The lack of detail and skirting of the “centres of transmission” question left swimming listeners and observers wondering what science and evidence the UK Government was actually listening to when it came to swimming pools.

Dubbing the Government’s direction of travel – namely, the closure of pools and gyms in high risk areas facing new lockdown orders – “short-sighted”, Swim England chief executive Jane Nickerson said it would be a short-sighted and pointed to research carried out by ukactive showing that the prevalence of coronavirus in swimming pools, leisure centres and gyms is “extremely low”.

The findings reported last month by the ukactive team showed there have been only 78 confirmed Covid-19 cases among more than 22 million visits since facilities were given the go-ahead to reopen.

Swim England noted: “Data was collated from more than 1,500 facilities between 25 July and 13 September – with the number of cases per 100,000 people being measured at 0.34.

“The reported cases represented incidents where public health authorities have informed operators of a positive result within a certain time period of a user visiting a facility – rather than indicating transmission in the leisure centre environment specifically.

“In addition to those 78 positive cases traced to customers who have used a facility, there have been only 38 cases among members of staff.”

Sport In Our Communities Inquiry

Meanwhile, the UK Digital, Culture, Media and Sport Committee today announced a new inquiry: “Sport in our Communities”.

MPs are to examine risks to survival of community sports across the UK, the COVID-19 pandemic having exacerbated and highlighted issues already in the system.

The DCMS announcement noted:

“The financial viability of our community sports clubs is in doubt, with many at risk even before the pandemic and ensuing lockdown measures. Venues that acted as social spaces have lost revenue from bar spend and hire fees as well as gate receipts. The loss of our local teams risks the loss of sports facilities, social clubs and community centres, not to mention the damage to health and wellbeing.

“Sport in our communities will consider sports governance and funding across a range of activities that fall under the respective remits of UK Sport and Sport England. The predecessor DCMS Committee concluded that the current football business model was “not sustainable”, while rugby league, rugby union, cricket and swimming are among those described as being in a perilous state.”

MPs will examine the case for elite professional sports to support the lower leagues and grassroots.

The thought is not new to the world. Growing up in the 1970s in Portugal, this author recalls a similar model all those decades ago: at F.C Porto, the elite football club contributed to the overall running of a sports complex that housed swimming, volleyball, handball and other sports teams. Basically, the wealth of the top-end of sport filtered down to help sports with differing costs and budgets and revenue potential.

The DCMS inquiry announcement noted: “MPs will seek to identify specific action required by ministers to guarantee the future survival of the community sports sector.

“The DCMS Committee is calling for evidence from sports bodies, researchers and organisations involved in the community sports sectors.”
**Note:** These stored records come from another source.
(** The discriminated union [SignedAction]: one constructor per member, with the
    fields that member adds to the base. *)
Inductive ActionPayload : Type :=
  | JoinAction (player_pubkey : Pubkey33) (stake : Satoshis)
  | EntropyCommitAction (commitment_hash : Hash256)
  | EntropyRevealAction (entropy : Hash256)
  | CardRevealAction (reveal : RevealProof)
  | DealConcealedAction (concealed_cards : list ConcealedCard)
  | BetAction_ (bet_amount : Satoshis)
  | PassAction
  | FoldAction
  | SettleAction
  | RotateTurnAction
  | TableLockAction
  | TableCloseAction
  | TimeoutAction (default_consequence : ActionType) (silenced_seat : Seat)
  | RecoveryAction (recovery_trigger : string).

Record SignedAction := mkSignedAction {
  act_base : SignedActionBase;
  payload : ActionPayload
}.

Definition action_type (a : SignedAction) : ActionType :=
  match payload a with
  | JoinAction _ _ => Join
  | EntropyCommitAction _ => EntropyCommit
  | EntropyRevealAction _ => EntropyReveal
  | CardRevealAction _ => CardReveal
  | DealConcealedAction _ => DealConcealed
  | BetAction_ _ => BetAction
  | PassAction => Pass
  | FoldAction => Fold
  | SettleAction => Settle
  | RotateTurnAction => RotateTurn
  | TableLockAction => TableLock
  | TableCloseAction => TableClose
  | TimeoutAction _ _ => Timeout
  | RecoveryAction _ => Recovery
  end.

(** ** Round state *)

(** State classes. *)
Inductive StateClass : Type :=
  | S0_TABLE_OPEN
  | S1_SEAT_OPEN
  | S2_TABLE_LOCKED
  | S3_ENTROPY_COMMIT_WINDOW
  | S4_ENTROPY_REVEAL_WINDOW
  | S5_DECK_COMMITTED
  | S6_CARD_REVEAL_FIRST
  | S7_CARD_REVEAL_SECOND
  | S8_BET_DECISION
  | S9_CARD_REVEAL_THIRD
  | S10_SETTLED_ROUND
  | S11_ROTATE_TURN
  | S12_TABLE_CLOSE
  | RECOVERED.

#[global] Instance StateClass_eq_dec : EqDecision StateClass.
Proof. solve_decision. Defined.

Definition StateClass_string (x : StateClass) : string :=
  match x with
  | S0_TABLE_OPEN => "S0_TABLE_OPEN"
  | S1_SEAT_OPEN => "S1_SEAT_OPEN"
  | S2_TABLE_LOCKED => "S2_TABLE_LOCKED"
  | S3_ENTROPY_COMMIT_WINDOW => "S3_ENTROPY_COMMIT_WINDOW"
  | S4_ENTROPY_REVEAL_WINDOW => "S4_ENTROPY_REVEAL_WINDOW"
  | S5_DECK_COMMITTED => "S5_DECK_COMMITTED"
  | S6_CARD_REVEAL_FIRST => "S6_CARD_REVEAL_FIRST"
  | S7_CARD_REVEAL_SECOND => "S7_CARD_REVEAL_SECOND"
  | S8_BET_DECISION => "S8_BET_DECISION"
  | S9_CARD_REVEAL_THIRD => "S9_CARD_REVEAL_THIRD"
  | S10_SETTLED_ROUND => "S10_SETTLED_ROUND"
  | S11_ROTATE_TURN => "S11_ROTATE_TURN"
  | S12_TABLE_CLOSE => "S12_TABLE_CLOSE"
  | RECOVERED => "RECOVERED"
  end.

(** The canonical state object. *)
Record RoundState := mkRoundState {
  state_class : StateClass;
  game_id : GameId;
  rule_set_hash : RuleSetHash;
  round_number : RoundNumber;
  acting_player_seat : option Seat;
  players : list PlayerState;
  pot_value : Satoshis;
  visible_cards : list RevealedCard;
  hidden_commitment_refs : list Hash256;
  allowed_actions : list ActionType;
  decision_deadline_block_height : option BlockHeight;
  recovery_deadline_block_height : option BlockHeight;
  successor_template_hashes : list Hash256;
  combined_entropy : option Hash256;
  deck_commitment_hash : option Hash256;
  concealed_deck : option (list ConcealedCard);
  prior_state_hash : option Hash256;
  state_hash : Hash256
}.

Definition set_state_class (v : StateClass) (s : RoundState) : RoundState :=
  mkRoundState v (game_id s) (rule_set_hash s) (round_number s) (acting_player_seat s)
    (players s) (pot_value s) (visible_cards s) (hidden_commitment_refs s)
    (allowed_actions s) (decision_deadline_block_height s)
    (recovery_deadline_block_height s) (successor_template_hashes s)
    (combined_entropy s) (deck_commitment_hash s) (concealed_deck s)
    (prior_state_hash s) (state_hash s).

Definition set_round_number (v : RoundNumber) (s : RoundState) : RoundState :=
  mkRoundState (state_class s) (game_id s) (rule_set_hash s) v (acting_player_seat s)
    (players s) (pot_value s) (visible_cards s) (hidden_commitment_refs s)
    (allowed_actions s) (decision_deadline_block_height s)
    (recovery_deadline_block_height s) (successor_template_hashes s)
    (combined_entropy s) (deck_commitment_hash s) (concealed_deck s)
    (prior_state_hash s) (state_hash s).

Definition set_acting_player_seat (v : option Seat) (s : RoundState) : RoundState :=
  mkRoundState (state_class s) (game_id s) (rule_set_hash s) (round_number s) v
    (players s) (pot_value s) (visible_cards s) (hidden_commitment_refs s)
    (allowed_actions s) (decision_deadline_block_height s)
    (recovery_deadline_block_height s) (successor_template_hashes s)
    (combined_entropy s) (deck_commitment_hash s) (concealed_deck s)
    (prior_state_hash s) (state_hash s).

Definition set_players (v : list PlayerState) (s : RoundState) : RoundState :=
  mkRoundState (state_class s) (game_id s) (rule_set_hash s) (round_number s)
    (acting_player_seat s) v (pot_value s) (visible_cards s) (hidden_commitment_refs s)
    (allowed_actions s) (decision_deadline_block_height s)
    (recovery_deadline_block_height s) (successor_template_hashes s)
    (combined_entropy s) (deck_commitment_hash s) (concealed_deck s)
    (prior_state_hash s) (state_hash s).
(** A fixed-width read: enough bytes, then the peeks, then the advance. *)
Lemma reads_fixed {A} (f : CanonicalReader → js (A * CanonicalReader)) enc v :
  (∀ r rest, wf_reader r → rem r = enc ++ rest →
     f r = (_ ← need r (blen enc); Ret (v, advance r (blen enc)))) →
  reads f enc v.
Proof.
  intros Hf r rest Hwf Hrem. rewrite (Hf r rest) by done.
  rewrite need_Ret; [done..|]. rewrite Hrem, blen_app. pose proof (blen_nonneg rest). lia.
Qed.

Lemma reads_bind {A B} (f : CanonicalReader → js (A * CanonicalReader))
    (k : A → CanonicalReader → js (B * CanonicalReader)) a b x y :
  reads f a x → reads (k x) b y → reads (λ r, '(v, r) ← f r; k v r) (a ++ b) y.
Proof.
  intros Hf Hk r rest Hwf Hrem. rewrite <- app_assoc in Hrem.
  rewrite (Hf r _ Hwf Hrem). simpl.
  destruct (advance_over r a (b ++ rest)) as [Hwf1 Hrem1]; [done..|].
  by rewrite (Hk _ _ Hwf1 Hrem1), advance_advance, blen_app.
Qed.

Lemma reads_ret {A} (v : A) : reads (λ r, Ret (v, r)) [] v.
Proof. intros [buf off] rest Hwf Hrem. unfold advance. simpl. by rewrite Z.add_0_r. Qed.

Lemma reads_ext {A} (f g : CanonicalReader → js (A * CanonicalReader)) enc enc' v :
  reads f enc v → (∀ r, g r = f r) → enc' = enc → reads g enc' v.
Proof. intros H E -> r rest. rewrite E. apply H. Qed.

Lemma readU8_reads v : reads readU8 [v] v.
Proof.
  apply reads_fixed. intros r rest Hwf Hrem. unfold readU8.
  by rewrite (peek_Ret r 0 v) by (rewrite ?Hrem; done).
Qed.

Lemma readBool_reads (b : bool) : reads readBool [if b then 1 else 0] b.
Proof.
  intros r rest Hwf Hrem. unfold readBool.
  rewrite (readU8_reads _ r rest Hwf Hrem). by destruct b.
Qed.

Lemma to_int32_small z : 0 ≤ z < 2 ^ 31 → to_int32 z = z.
Proof.
  intros. unfold to_int32. rewrite Z.mod_small by lia.
  by rewrite (proj2 (Z.ltb_lt _ _)) by lia.
Qed.

Lemma readU16LE_reads v : 0 ≤ v < 2 ^ 16 → reads readU16LE (le_bytes 2 v) v.
Proof.
  intros Hv. apply reads_fixed. intros r rest Hwf Hrem. unfold readU16LE.
  rewrite (peek_Ret r 0 (v mod 256)), (peek_Ret r 1 ((v / 256) mod 256))
    by (rewrite ?Hrem; done).
  cbn [mbind js_bind].
  assert (js_or (v mod 256) (js_shl ((v / 256) mod 256) 8) = v) as ->; [|done].
  pose proof (Z.mod_pos_bound v 256). pose proof (Z.div_mod v 256).
  assert (0 ≤ v / 256 < 256)
    by (split; [apply Z.div_pos|apply Z.div_lt_upper_bound]; lia).
  unfold js_or, js_shl. rewrite (Z.mod_small (v / 256)) by lia.
  rewrite (to_int32_small (v / 256)), (to_int32_small (v mod 256)) by lia.
  change (8 mod 32) with 8.
  assert (to_int32 (Z.shiftl (v / 256) 8) = Z.shiftl (v / 256) 8) as E.
  { apply to_int32_small. rewrite Z.shiftl_mul_pow2 by lia. lia. }
  rewrite !E, lor_shift by lia. lia.
Qed.

(** [(a | b << 8 | c << 16 | d << 24) >>> 0] is the little-endian value. *)
Lemma le_assemble a b c d :
  is_byte a → is_byte b → is_byte c → is_byte d →
  js_ushr (js_or (js_or (js_or a (js_shl b 8)) (js_shl c 16)) (js_shl d 24)) 0
  = le_val [a; b; c; d].
Proof.
  unfold is_byte. intros Ha Hb Hc Hd. unfold js_ushr, to_uint32.
  rewrite Z.shiftr_0_r, !js_or_mod, !js_shl_mod by lia.
  rewrite (Z.mod_small a), (Z.mod_small (b * _)), (Z.mod_small (c * _)),
    (Z.mod_small (d * _)) by lia.
  rewrite <- !Z.shiftl_mul_pow2 by lia.
  rewrite (lor_shift a), (lor_shift (a + _)), (lor_shift (a + _ + _)) by lia.
  cbn [le_val]. lia.
Qed.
DCMS Committee Chair Julian Knight MP said:

“We’ve heard a lot about Covid’s impact on elite professional sport but we want to shift the focus to our communities – our venues, clubs and local teams, who play football, rugby or cricket.

“Grassroots sport has been hit particularly hard by lockdown and concerns over public health. We cannot take for granted the survival of clubs that offer so much to the people who engage with them and support them.

“We’ll be looking at the what help is needed now to safeguard sports clubs especially those whose viability was in doubt even before the pandemic. We’ll be questioning the organisations whose role it is to actively support them and asking when it comes to spending public money, how far up the ladder should community sport come?”